Природа процесса возбуждения заключается в следующем. Все клетки организма имеют электрический заряд, создаваемый неодинаковой концентрацией анионов и катионов внутри и вне клетки. Различная концентрация анионов и катионов внутри и вне клетки является следствием неодинаковой проницаемости клеточной мембраны для разных ионов и работы ионных насосов. При действии раздражителя на возбудимую клетку сначала, как правило, обычно очень быстро повышается проницаемость ее мембраны для Na+ и быстро возвращается к норме, затем - для К+ и тоже быстро, но с некоторым отставанием возвращается к норме. Вследствие этого ионы перемещаются в клетку и из нее согласно электрохимическому градиенту (совокупность концентрационного и электрического градиентов) – это и есть процесс возбуждения.
Возбуждение возможно только в том случае, если клетка постоянно поддерживает ПП (потенциал покоя, мембранный потенциал).
|
Потенциал покоя
ПП - это разность электрических потенциалов между внутренней и наружной средой клетки в состоянии ее покоя. При регистрации ПП луч осциллографа во время прокола мембраны клетки микроэлектродом скачком отклоняется вниз и показывает отрицательный заряд внутри (см. рис. 1, А). Величина ПП обычно варьирует в пределах -30-90 мВ (в волокнах скелетной мышцы -60-90 мВ, в нервных клетках -50-80 мВ, в гладких мышах -30-70 мВ, в сердечной мышце -80-90 мВ).

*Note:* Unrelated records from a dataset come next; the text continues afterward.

(* ===== verification/ConfigRender.v ===== *)
(** * ConfigRender: writing a configuration so that it is read back

    The text of a block is a list of directives on lines of their own, every
    value between quotes; a nested block is the argument of its directive.
    Reading the text gives the object that was written, for locations, CGI
    configurations and whole hosts, and a file written from hosts registers
    these hosts in order. *)

From S2P Require Import Prelude CxxString OrdMap Format Http RequestHeaders RequestUri Host ConfigLex ConfigLexFacts Config Listen ListenFacts Registration ConfigFacts ConfigProps.
From Stdlib Require Import Sorted.
#[local] Open Scope Z_scope.

(** ** Directives *)

Definition directive (d : str * str) : str := NL :: d.1 ++ d.2 ++ [SEMICOLON].
Definition render_block (ds : list (str * str)) : str := mjoin (map directive ds).
Definition nested (names : list str) (body : str) : str :=
  render_values names ++ [SPACE; LBRACE] ++ body ++ [RBRACE].

(** A word that needs no quotes. *)
Definition token (tok : str) : Prop := Forall (fun c => plain c = true) tok /\ tok <> [].

(** What follows a token ends it. *)
Definition ends_token (arg : str) : Prop :=
  match arg with [] => True | c :: _ => delimiter c = true end.

Lemma render_values_ends ws : ends_token (render_values ws).
Proof. by destruct ws. Qed.

Lemma length_render_values ws : (length ws <= length (render_values ws))%nat.
Proof. induction ws as [|w ws IH]; [done|]. rewrite render_values_cons. cbn [length]. rewrite length_app. lia. Qed.

Lemma nested_ends names body : ends_token (nested names body).
Proof. by destruct names. Qed.

Lemma render_block_cons d ds : render_block (d :: ds) = directive d ++ render_block ds.
Proof. reflexivity. Qed.

Lemma render_block_app ds ds' : render_block (ds ++ ds') = render_block ds ++ render_block ds'.
Proof. unfold render_block. by rewrite map_app, join_app. Qed.

Lemma length_render_block ds : (length ds <= length (render_block ds))%nat.
Proof.
  induction ds as [|d ds IH]; [done|]. rewrite render_block_cons, length_app. unfold directive. simpl. lia.
Qed.

(** ** Blocks inside blocks

    Text that [getNextBlock] goes over without finding a brace that counts. *)
Definition neutral (body : str) : Prop := forall t depth out,
  1 <= depth -> read_block (body ++ t) false false depth out = read_block t false false depth (out ++ body).

Lemma neutral_nil : neutral [].
Proof. intros t depth out _. by rewrite app_nil_r. Qed.

Lemma neutral_app a b : neutral a -> neutral b -> neutral (a ++ b).
Proof. intros Ha Hb t depth out H. rewrite <- app_assoc, Ha, Hb by done. by rewrite <- app_assoc. Qed.

Lemma emit_inside c depth out : 1 <= depth -> emit c depth out = out ++ [c].
Proof. intros. unfold emit. by rewrite (proj2 (Z.eqb_neq depth 0)) by lia. Qed.

Definition ordinary (c : ascii) : bool :=
  negb (Ascii.eqb c BACKSLASH || Ascii.eqb c DQUOTE || Ascii.eqb c LBRACE || Ascii.eqb c RBRACE).

Lemma neutral_char c : ordinary c = true -> neutral [c].
Proof.
  unfold ordinary. rewrite negb_true_iff, !orb_false_iff. intros [[[H1 H2] H3] H4] t depth out Hd.
  cbn [app read_block]. rewrite H1, H2, H3, H4, !emit_inside by done. cbn [negb andb].
  by destruct (Ascii.eqb c NL).
Qed.

Lemma neutral_token tok : Forall (fun c => plain c = true) tok -> neutral tok.
Proof.
  induction 1 as [|c tok Hc Htok IH]; [apply neutral_nil|]. apply (neutral_app [c]); [|done].
  apply neutral_char. revert Hc. clear. ascii_cases c.
Qed.

Lemma read_escape w : forall t depth out, 1 <= depth ->
  read_block (escape w ++ t) false true depth out = read_block t false true depth (out ++ escape w).
Proof.
  induction w as [|c w IH]; intros t depth out Hd; [by rewrite app_nil_r|].
  rewrite escape_cons, <- app_assoc. unfold escape_char.
  destruct (Ascii.eqb c BACKSLASH || Ascii.eqb c DQUOTE) eqn:E.
  - cbn [app read_block]. change (Ascii.eqb BACKSLASH NL) with false.
    change (Ascii.eqb BACKSLASH BACKSLASH) with true. cbv iota.
    replace (Ascii.eqb c NL) with false
      by (apply orb_true_iff in E as [E|E]; apply Ascii.eqb_eq in E as ->; done).
    rewrite !emit_inside, IH by done. by rewrite <- !app_assoc.
  - apply orb_false_iff in E as [E1 E2]. cbn [app read_block]. rewrite E1, E2, !emit_inside by done.
    cbn [negb andb]. destruct (Ascii.eqb c NL); rewrite IH by done; by rewrite <- app_assoc.
Qed.

Lemma neutral_quote w : neutral (quote w).
Proof.
  intros t depth out Hd. unfold quote. cbn [app read_block]. rewrite <- app_assoc.
  change (Ascii.eqb DQUOTE NL) with false. change (Ascii.eqb DQUOTE BACKSLASH) with false.
  change (Ascii.eqb DQUOTE DQUOTE) with true. cbv iota. rewrite emit_inside, read_escape by done.
  cbn [app read_block]. change (Ascii.eqb DQUOTE NL) with false. change (Ascii.eqb DQUOTE BACKSLASH) with false.
  change (Ascii.eqb DQUOTE DQUOTE) with true. cbv iota. rewrite emit_inside by done.
  by rewrite <- !app_assoc.
Qed.

Lemma neutral_values ws : neutral (render_values ws).
Proof.
  induction ws as [|w ws IH]; [apply neutral_nil|]. rewrite render_values_cons.
  apply (neutral_app [SPACE]); [by apply neutral_char|]. apply neutral_app; [apply neutral_quote|done].
Qed.

Lemma read_block_body body t : neutral body ->
  read_block (LBRACE :: body ++ RBRACE :: t) false false 0 [] = Found body t.
Proof.
  intros H. change (read_block (body ++ RBRACE :: t) false false 1 [] = Found body t).
  rewrite H by lia. reflexivity.
Qed.

Lemma neutral_nested names body : neutral body -> neutral (nested names body).
Proof.
  intros Hb. unfold nested. apply neutral_app; [apply neutral_values|].
  apply (neutral_app [SPACE] (LBRACE :: body ++ [RBRACE])); [by apply neutral_char|].
  intros t depth out Hd. cbn [app read_block]. rewrite <- app_assoc, !emit_inside by done.
  change (Ascii.eqb LBRACE NL) with false. change (Ascii.eqb LBRACE BACKSLASH) with false.
  change (Ascii.eqb LBRACE DQUOTE) with false. change (negb false && Ascii.eqb LBRACE LBRACE) with true.
  cbv iota. rewrite Hb by lia. cbn [app read_block].
  change (Ascii.eqb RBRACE NL) with false. change (Ascii.eqb RBRACE BACKSLASH) with false.
  change (Ascii.eqb RBRACE DQUOTE) with false. change (negb false && Ascii.eqb RBRACE LBRACE) with false.
  change (negb false && Ascii.eqb RBRACE RBRACE) with true. cbv iota.
  rewrite (proj2 (Z.eqb_neq (depth + 1 - 1) 0)), (proj2 (Z.ltb_ge (depth + 1 - 1) 0)) by lia.
  rewrite emit_inside by lia. replace (depth + 1 - 1) with depth by lia. by rewrite <- !app_assoc.
Qed.

Lemma neutral_directive tok arg : Forall (fun c => plain c = true) tok -> neutral arg -> neutral (directive (tok, arg)).
Proof.
  intros Ht Ha. unfold directive. cbn [fst snd]. apply (neutral_app [NL]); [by apply neutral_char|].
  apply neutral_app; [by apply neutral_token|]. apply neutral_app; [done|by apply neutral_char].
Qed.

Lemma neutral_block ds : Forall (fun d => neutral (directive d)) ds -> neutral (render_block ds).
Proof.
  induction 1 as [|d ds Hd Hds IH]; [apply neutral_nil|]. rewrite render_block_cons. by apply neutral_app.
Qed.

(** ** One directive *)
Section directive.
Context {W O : Type} (fuel : nat) (h : str -> O -> P W O).

Lemma getNextWord_end s (g : cfg W) :
  at_text s [] -> (1 < fuel)%nat -> exists s', getNextWord fuel [] g s = POk (-1, []) g s'.
Proof.
  intros (_ & Hg & Hr) Hf. destruct fuel as [|f]; [lia|].
  unfold getNextWord. cbn [skipSpace word_loop]. unfold mbind, P_bind, on_peek, peek at 1. rewrite Hg, Hr.
  cbn [isspace_opt mret P_ret]. cbv beta iota.
  assert (good (s <| is_eof := true |>) = false) as Hg' by done. unfold peek. rewrite Hg'. by eexists.
Qed.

Органеллы клеток имеют собственные заряды, величина которых вариабельна. Например, у митохондрий этот потенциал составляет 175 мВ.
Роль ПП: является основной для возникновения возбуждения потенциала действия (ПД). ПП – это признак жизни самой клетки и организма в целом.

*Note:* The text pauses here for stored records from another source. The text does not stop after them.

Lemma events_attended fuel now evs : forall g g' recv log0,
  good (c_world g) -> Forall regular evs -> attended recv log0 (c_world g) ->
  recv ++ arrived (turns_of evs) `prefix_of` requests es ->
  handle_events fuel now evs g = Ret (0, g') ->
  good (c_world g') /\ attended (recv ++ arrived (turns_of evs)) log0 (c_world g').
Proof.
  induction evs as [|e evs IH]; intros g g' recv log0 Hg Hev Ha Hp H; cbn [handle_events] in H.
  { injection H as <-. split; [done|]. by rewrite app_nil_r. }
  apply Forall_cons in Hev as [He Hev]. apply bind_ret_inv in H as ([res g1] & H1 & H).
  destruct (negb (res =? 0)) eqn:E0; [done|]. apply negb_false_iff, Z.eqb_eq in E0. subst res.
  assert (arrived (turns_of (e :: evs)) = arrived (turn_of e) ++ arrived (turns_of evs)) as Har.
  { unfold arrived, turns_of. cbn [map concat]. by rewrite map_app, concat_app. }
  rewrite Har, (assoc_L (++)) in Hp |- *.
  assert (good (c_world g1) /\ attended (recv ++ arrived (turn_of e)) log0 (c_world g1)) as [Hg1 Ha1]; [|by eapply IH].
  clear IH H. apply prefix_app_l in Hp.
  destruct e as [hup ein at_eof line|server fd|b hup ein eout os]; [done| |].
  - cbn [turn_of] in *. change (arrived []) with (@nil ascii) in *. rewrite app_nil_r in *.
    apply bind_ret_inv in H1 as (g2 & H2 & H1). injection H1 as <-.
    apply bind_ret_inv in H2 as (w & H2%map_exn_ret & H3). injection H3 as <-. cbn [c_world upd].
    apply bind_ret_inv in H2 as ([x w2] & H2 & H3). injection H3 as <-.
    split; [exact (yields_elim _ _ _ _ (accept_good now fd server _ Hg) H2)|].
    exact (post_elim _ _ _ (accept_attended now fd server recv log0 _ Hg Ha) H2).
  - apply bind_ret_inv in H1 as (g2 & H2 & H1). injection H1 as <-.
    apply bind_ret_inv in H2 as (w & H2%map_exn_ret & H3). injection H3 as <-. cbn [c_world upd].
    split; [exact (yields_elim _ _ _ _ (turn_keeps_good b hup ein eout os _ _ Hg) H2)|].
    cbn [turn_of] in *. destruct (Nat.eqb_spec b c) as [->|Hb].
    + destruct (He eq_refl) as (-> & Hok & Hos). unfold arrived in *. cbn [map concat] in *. rewrite app_nil_r in *.
      exact (post_elim _ _ _ (own_attended ein eout os _ recv log0 _ Hg Hok Hos Ha Hp) H2).
    + change (arrived []) with (@nil ascii) in *. rewrite app_nil_r in *.
      exact (post_elim _ _ _ (other_attended b hup ein eout os _ recv log0 _ Hg Hb Ha) H2).
Qed.
End served.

Непосредственной причиной существования ПП является неодинаковая концентрация анионов и катионов внутри и вне клетки (рис. 2)

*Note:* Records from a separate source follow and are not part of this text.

(** Tracks A and B by artist X, track C by artist Y. *)
Definition scenario_tracks : list playlist_item :=
  [ {| track_artists := ["X"] |}; {| track_artists := ["X"] |}; {| track_artists := ["Y"] |} ].

Definition scenario_details (artist : string) : artist_object :=
  if String.eqb artist "X" then {| artist_id := "X"; artist_genres := Some ["pop"; "rock"] |}
  else if String.eqb artist "Y" then {| artist_id := "Y"; artist_genres := Some ["jazz"] |}
  else {| artist_id := artist; artist_genres := Some [] |}.

Definition scenario : Spotify := list_source scenario_tracks scenario_details.

(** 250 tracks, each by the artists X and Y: three pages of at most 100. *)
Definition three_pages : list playlist_item :=
  repeat {| track_artists := ["X"; "Y"] |} 250.

(** A token endpoint response. *)
Definition sample_token : dict :=
  [ ("access_token", VStr "BQDj3kTq");
    ("token_type", VStr "Bearer");
    ("expires_in", VInt 3600);
    ("refresh_token", VStr "AQCx81Lm");
    ("scope", VStr "playlist-read-private") ].

(** A record whose lifetime field holds the name of a sensitive field. *)
Definition odd_token : dict :=
  [ ("access_token", VStr "BQDj3kTq"); ("expires_in", VStr "access_token") ].

Definition sample_credentials : dict :=
  [ ("client_id", VStr "5f3a9c"); ("client_secret", VStr "e81dq7") ].

(** A world whose token cache was written 50 time units ago. *)
Definition fresh_cache : world :=
  World {[ "../cache" := Dir 950;
           "../cache/token_cache.json" := File (Json (VDict [("expires_at", VInt 3600)])) 950 ]}
        1000 0.

(** The token cache handler over the stand-in library, with key ["k"]. *)
Definition stub_handler : file_handler.CustomCacheFileHandler stub_fernet :=
  {| file_handler.cache_path := file_handler.CUSTOM_CACHE_PATH;
     file_handler.fernet_key := "k" : fernet stub_fernet |}.

(** A world with the two cache directories and no file. *)
Definition empty_cache : world :=
  World {[ "../cache" := Dir 0; "../cache/keys" := Dir 0 ]} 1000 0.

(** A world without the cache directories. *)
Definition no_cache : world := World ∅ 1000 0.

(** A world with the cache directories and the key ["k"] in the key
    file. *)
Definition keyed_cache : world :=
  World {[ "../cache" := Dir 0; "../cache/keys" := Dir 0;
           "../cache/keys/spotify.key" := File (Raw "k") 0 ]} 1000 0.

(** [keyed_cache] with [c] as the credentials file. *)
(** A byte that no UTF-8 text holds. *)
Definition not_text : string := String (Ascii.ascii_of_nat 255) "".

Definition with_credentials_file (c : content) : world :=
  World {[ "../cache" := Dir 0; "../cache/keys" := Dir 0;
           "../cache/keys/spotify.key" := File (Raw "k") 0;
           "../cache/spotify_credentials.json" := File c 5 ]} 1000 0.

(** [empty_cache] with [c] as the token cache file, written at time 5. *)
Definition with_token_file (c : content) : world :=
  World {[ "../cache" := Dir 0; "../cache/keys" := Dir 0;
           "../cache/token_cache.json" := File c 5 ]} 1000 0.

(** The credential store over the stand-in library, with key ["k"],
    remembering [c]. *)
Definition stub_store (c : option dict) : file_handler.CredentialsFileHandler stub_fernet :=
  {| file_handler.credentials_fernet_key := "k" : fernet stub_fernet;
     file_handler.credentials := c |}.

End fixtures.

(** * Properties *)

Import util file_handler playlist_info fixtures.

(** ** Running a computation *)

Lemma bind_Ok {A B} (m : M A) (k : A -> M B) w a w' :
  m w = (Ok a, w') -> bind m k w = k a w'.
Proof. intros H. unfold bind. now rewrite H. Qed.

Lemma bind_Raise {A B} (m : M A) (k : A -> M B) w e w' :
  m w = (Raise e, w') -> bind m k w = (Raise e, w').
Proof. intros H. unfold bind. now rewrite H. Qed.

Lemma bind_inv_Ok {A B} (m : M A) (k : A -> M B) w b w' :
  bind m k w = (Ok b, w') -> exists a w1, m w = (Ok a, w1) /\ k a w1 = (Ok b, w').
Proof.
  unfold bind. destruct (m w) as [[a|e] w1]; intros H.
  - eauto.
  - discriminate.
Qed.

Lemma os_path_exists_Some p w n :
  fs w !! p = Some n -> os_path_exists p w = (Ok true, w).
Proof.
  intros H. unfold os_path_exists. rewrite bool_decide_eq_true_2; eauto.
Qed.

Lemma os_path_exists_None p w :
  fs w !! p = None -> os_path_exists p w = (Ok false, w).
Proof.
  intros H. unfold os_path_exists. rewrite bool_decide_eq_false_2; [reflexivity|].
  rewrite H. intros [x Hx]. discriminate.
Qed.

Lemma stub_fernet_laws : FernetLaws stub_fernet.
Proof.
  split.
  - intros n. simpl. eauto.
  - intros f t iv m. simpl. induction f as [|a f IH]; simpl.
    + reflexivity.
    + now rewrite Ascii.eqb_refl.
Qed.

(** ** The key provider *)

Section key_provider.
Context (L : FernetLib).

Lemma get_fernet_key_existing w c t :
  fs w !! key_file = Some (File c t) ->
  get_fernet_key L w = Fernet_new L c w.
Proof.
  intros H. unfold get_fernet_key.
  rewrite (bind_Ok _ _ _ _ _ (os_path_exists_Some _ _ _ H)).
  unfold bind, read_file. rewrite H. unfold Fernet_new.
  destruct (Fernet L c); reflexivity.
Qed.

Lemma Fernet_new_inv c w f w' :
  Fernet_new L c w = (Ok f, w') -> Fernet L c = Some f /\ w' = w.
Proof.
  unfold Fernet_new. destruct (Fernet L c); unfold ret, raise; intros H.
  - now inversion H.
  - discriminate.
Qed.

Lemma Fernet_new_Some c w f :
  Fernet L c = Some f -> Fernet_new L c w = (Ok f, w).
Proof. intros H. unfold Fernet_new. now rewrite H. Qed.

Lemma get_fernet_key_created w t :
  fs w !! key_file = None ->
  fs w !! dirname key_file = Some (Dir t) ->
  get_fernet_key L w
    = Fernet_new L (Raw (generate_key L (urandom_calls w))) (key_created L w).
Proof.
  intros Hk Hd. unfold get_fernet_key.
  rewrite (bind_Ok _ _ _ _ _ (os_path_exists_None _ _ Hk)).
  unfold util.Fernet_generate_key, bind, os_urandom, ret, write_file. simpl fs.
  rewrite Hk, Hd. reflexivity.
Qed.

Lemma nearest_entry_fs ds w w' :
  fs w' = fs w -> nearest_entry ds w' = nearest_entry ds w.
Proof.
  intros H. induction ds as [|d ds IH]; simpl; [reflexivity|].
  rewrite H, IH. reflexivity.
Qed.

Lemma missing_error_fs p w w' :
  fs w' = fs w -> missing_error p w' = missing_error p w.
Proof.
  intros H. unfold missing_error. now rewrite (nearest_entry_fs _ _ _ H).
Qed.

Lemma ancestors_key_file : ancestors key_file = ["../cache/keys"; "../cache"].
Proof. reflexivity. Qed.

Lemma get_fernet_key_no_directory w :
  fs w !! key_file = None ->
  (forall t, fs w !! dirname key_file <> Some (Dir t)) ->
  get_fernet_key L w
    = (Raise (missing_error key_file w), World (fs w) (clock w) (S (urandom_calls w))).
Proof.
  intros Hk Hd. unfold get_fernet_key.
  rewrite (bind_Ok _ _ _ _ _ (os_path_exists_None _ _ Hk)).
  unfold util.Fernet_generate_key, bind, os_urandom, ret, write_file. simpl fs.
  rewrite Hk.
  rewrite (missing_error_fs key_file w (World (fs w) (clock w) (S (urandom_calls w))) eq_refl).
  destruct (fs w !! dirname key_file) as [[c t|t]|] eqn:E; try reflexivity.
  now destruct (Hd t).
Qed.

Lemma missing_error_key_file_absent w :
  fs w !! dirname key_file = None ->
  (forall c t, fs w !! "../cache" <> Some (File c t)) ->
  missing_error key_file w = FileNotFoundError key_file.
Proof.
  intros Hd Hc. unfold missing_error. rewrite ancestors_key_file.
  cbn [nearest_entry]. change (fs w !! "../cache/keys") with (fs w !! dirname key_file).
  rewrite Hd. destruct (fs w !! "../cache") as [[c t|t]|] eqn:E; try reflexivity.
  now destruct (Hc c t).
Qed.

Lemma missing_error_key_file_blocked w :
  (exists c t, fs w !! dirname key_file = Some (File c t))
  \/ (fs w !! dirname key_file = None /\ exists c t, fs w !! "../cache" = Some (File c t)) ->
  missing_error key_file w = NotADirectoryError key_file.
Proof.
  intros H. unfold missing_error. rewrite ancestors_key_file.
  cbn [nearest_entry]. change (fs w !! "../cache/keys") with (fs w !! dirname key_file).
  destruct H as [(c & t & ->)|[-> (c & t & ->)]]; reflexivity.
Qed.

Lemma get_fernet_key_holds w f w' :
  get_fernet_key L w = (Ok f, w') -> key_file_holds L w' f.
Proof.
  intros H. destruct (fs w !! key_file) as [[c t|t]|] eqn:Hk.
  - rewrite (get_fernet_key_existing _ _ _ Hk) in H.
    apply Fernet_new_inv in H as [Hf ->]. exists c, t. auto.
  - unfold get_fernet_key in H.
    rewrite (bind_Ok _ _ _ _ _ (os_path_exists_Some _ _ _ Hk)) in H.
    unfold bind, read_file in H. rewrite Hk in H. discriminate.
  - destruct (fs w !! dirname key_file) as [[c t|t]|] eqn:Hd.
    + rewrite (get_fernet_key_no_directory _ Hk) in H; [discriminate|].
      intros t'. rewrite Hd. discriminate.
    + rewrite (get_fernet_key_created _ _ Hk Hd) in H.
      apply Fernet_new_inv in H as [Hf ->].
      exists (Raw (generate_key L (urandom_calls w))), (clock w). split; [|exact Hf].
      unfold key_created. simpl. apply lookup_insert_eq.
    + rewrite (get_fernet_key_no_directory _ Hk) in H; [discriminate|].
      intros t'. rewrite Hd. discriminate.
Qed.

Lemma get_fernet_key_of_holds w f :
  key_file_holds L w f -> get_fernet_key L w = (Ok f, w).
Proof.
  intros (c & t & Hk & Hf).
  rewrite (get_fernet_key_existing _ _ _ Hk). now apply Fernet_new_Some.
Qed.

End key_provider.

Рис. 2. Распределение ионов Na+, K+ и Cl- по обе стороны мембраны сомы нейрона; рисунок иллюстрирует происхождение мембранного потенциала сомы нейрона (Гайтон, 2008)
В нервных и мышечных клетках концентрация К+ внутри клетки примерно в 40 раз больше, чем вне клетки; концентрация Na+ вне клетки в 14 раз больше, нежели в клетке (табл. 1).
Таблица 1. Внутри- и внеклеточная концентрация ионов (мМ) в мышечных клетках гомойотермных животных
Внутриклеточная | Внеклеточная | ||
Na+ | Na+ | ||
K+ | K+ | ||
Cl- | Cl- | ||
HCO3- | HCO3- | ||
A-* | Прочие катионы |
*А- высокомолекулярные внутриклеточные анионы
Ионов С1- вне клетки 20 раз больше, чем внутри клетки. В клетке имеется большое количество ионов Mg+. Кальций в свободном (ионизированном) состоянии находится в основном вне клетки. В клетке находятся также крупномолекулярные анионы, главным образом это глутамат, аспартан, а также органические сульфаты, фосфаты.
|
Неравномерное расположение ионов внутри и вне клетки является, во-первых, следствием неодинаковой проницаемости клеточной мембраны для различных ионов, и во-вторых, - работы ионных насосов, транспортирующих ионы в клетку и из клетки вопреки их электрохимическим градиентам.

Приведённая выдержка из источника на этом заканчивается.